La personne la plus influente de ma carrière a été mon père, James Knauss, décédé l'année dernière. Sa profession de Maître Électricien était très éloignée du rôle de Responsable de la Sécurité des Systèmes d'Information dans lequel j'ai fini, mais l'écart entre nos domaines n'avait pas d'importance. Il m'a appris trois leçons cruciales qui ont formé l'essence même de ce que je suis, à la fois en tant que personne et en tant que leader en cybersécurité.

Les deux premières leçons étaient des piliers fondamentaux du caractère et du professionnalisme. Premièrement, soyez honorable : si vous faites une promesse ou un engagement, vous devez l'honorer coûte que coûte. Ce principe d'intégrité inébranlable est non négociable. Deuxièmement, il m'a appris que « être à l'heure, c'est être en retard », m'inculquant l'habitude d'arriver toujours cinq minutes à l'avance. Ce simple acte démontre le respect, la préparation et un engagement à ne pas faire perdre de temps aux autres.

Enfin, la troisième leçon concernait le tempérament et l'impact : ne jamais élever la voix. Il m'a appris que la voix la plus facile à entendre et à comprendre est celle qui est douce et mesurée. Dans un domaine très stressant comme la cybersécurité, cette leçon a été inestimable. Elle m'a appris que la vraie force en leadership ne vient pas du volume, mais de la clarté, du calme et de la fiabilité inébranlable qu'il incarnait. Ces trois principes sont le fondement de ma vie professionnelle.
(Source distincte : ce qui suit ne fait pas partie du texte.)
(** Every run of white space becomes one space. *)
Fixpoint ascii_collapse_spaces (s : string) : string :=
  match s with
  | EmptyString => EmptyString
  | String c s' =>
      if is_space c then
        match s' with
        | String c' _ =>
            if is_space c' then ascii_collapse_spaces s'
            else String " " (ascii_collapse_spaces s')
        | EmptyString => String " " EmptyString
        end
      else String c (ascii_collapse_spaces s')
  end.

#[global] Instance ascii_text : StrMethods := {|
  lower := ascii_lower;
  strip := ascii_strip;
  collapse_spaces := ascii_collapse_spaces
|}.

(** ** favorites/favorite_queue.py *)
Module Favorites.

(** [@dataclass SongSummary]. *)
Record SongSummary := mkSummary {
  song_id : string;
  title : string;
  artist : string;
  total_listen_time : Z
}.

(** A heap entry [(-total_listen_time, timestamp, song_id)].  The
    timestamp is the reading of [time.time()] at the push; only its order
    is ever used, so a reading is an integer number of clock ticks. *)
Definition entry : Type := Z * Z * string.

Definition neg_listen_time (e : entry) : Z := e.1.1.
Definition timestamp (e : entry) : Z := e.1.2.
Definition entry_id (e : entry) : string := e.2.

(** Python's tuple comparison: lexicographic, strings by code point. *)
Definition entry_compare (a b : entry) : comparison :=
  match Z.compare (neg_listen_time a) (neg_listen_time b) with
  | Eq => match Z.compare (timestamp a) (timestamp b) with
          | Eq => String.compare (entry_id a) (entry_id b)
          | c => c
          end
  | c => c
  end.

Definition entry_ltb (a b : entry) : bool :=
  match entry_compare a b with Lt => true | _ => false end.
(** * Ono Selfie: prompt construction, image request and dispatch

    A shallow embedding of the two generation scripts of the skill,
    [skill/scripts/ono-selfie.ts] (module [OnoSelfieTs]) and
    [skill/scripts/ono-selfie.sh] (module [OnoSelfieSh]), together with the
    base64 codec they rely on, and the properties their specification
    states about them. *)

From Stdlib Require Import List String Ascii Bool NArith ZArith Lia Zify.
From Stdlib.Strings Require Import Byte.
From Stdlib Require Import DecimalString.
Import ListNotations.

Local Open Scope string_scope.
Local Open Scope N_scope.

(** ** Text helpers *)

Module Text.

(** ASCII case folding: the case folding of the C locale, which changes
    the ASCII letters and no other byte. *)
Definition lower (c : ascii) : ascii :=
  let n := N_of_ascii c in
  if (65 <=? n) && (n <=? 90) then ascii_of_N (n + 32) else c.

Fixpoint lower_string (s : string) : string :=
  match s with
  | EmptyString => EmptyString
  | String c r => String (lower c) (lower_string r)
  end.

(** [starts_with p s]: [s.startsWith(p)]. *)
Fixpoint starts_with (p s : string) : bool :=
  match p, s with
  | EmptyString, _ => true
  | String _ _, EmptyString => false
  | String a p', String b s' => Ascii.eqb a b && starts_with p' s'
  end.

(** [contains k s]: [k] occurs in [s] as a substring. *)
Fixpoint contains (k s : string) : bool :=
  starts_with k s ||
  match s with
  | EmptyString => false
  | String _ r => contains k r
  end.

(** Case-insensitive occurrence. *)
Definition contains_ci (k s : string) : bool :=
  contains (lower_string k) (lower_string s).

Definition newline : ascii := ascii_of_N 10.

(** The lines of a text: the segments between newline characters. *)
Fixpoint lines (s : string) : list string :=
  match s with
  | EmptyString => [EmptyString]
  | String c r =>
      if Ascii.eqb c newline then EmptyString :: lines r
      else match lines r with
           | [] => [String c EmptyString]
           | l :: ls => String c l :: ls
           end
  end.

(** Decimal rendering of a natural number, as a template literal or
    [date +%s] prints it. *)
Definition decimal (n : N) : string := NilZero.string_of_uint (N.to_uint n).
"Ne prenez pas un emploi qui ne vous passionne pas"... Ce conseil est à peu près tout le jeu, car cette excitation initiale est la source de toute votre résilience par la suite. Il ne s'agit pas du facteur "cool" superficiel d'un produit ; il s'agit d'avoir une conviction profonde dans la mission de l'entreprise. Ce but devient votre ancre lorsque les choses tournent inévitablement mal. Lorsque vous faites face à une panne de système à 3 heures du matin ou à un projet complètement déraillé, la seule chose qui vous fait avancer est la certitude que vous vous battez pour quelque chose qui compte. Sans cette conviction fondamentale, la pression constante n'est qu'une corvée qui vous épuisera absolument.

Ma technique de résolution de problèmes préférée est toujours de « factoriser le problème ». L'idée principale est de prendre un problème vaste, complexe et souvent accablant et de le décomposer en composants les plus atomiques et résolubles possibles. En refusant de s'attaquer au grand problème et en se concentrant plutôt sur les plus petits sous-problèmes possibles, on peut progresser régulièrement, isoler les points de défaillance et prendre de l'élan vers une solution complète. Cela transforme un défi intimidant en une liste de contrôle gérable.

Mon conseil pratique numéro un pour atteindre des objectifs significatifs en 2025 est de réduire votre objectif principal à une seule phrase claire et affirmative. Cette approche est efficace car elle déplace l'attention de la dépendance à la motivation, qui est un sentiment éphémère, vers l'établissement d'un sens durable de l'objectif. L'acte même de créer cette phrase vous force à traverser le bruit et les distractions de la vie quotidienne, offrant une clarté absolue sur ce qui est essentiel. Ce processus transforme une aspiration vague en une mission concrète et personnelle.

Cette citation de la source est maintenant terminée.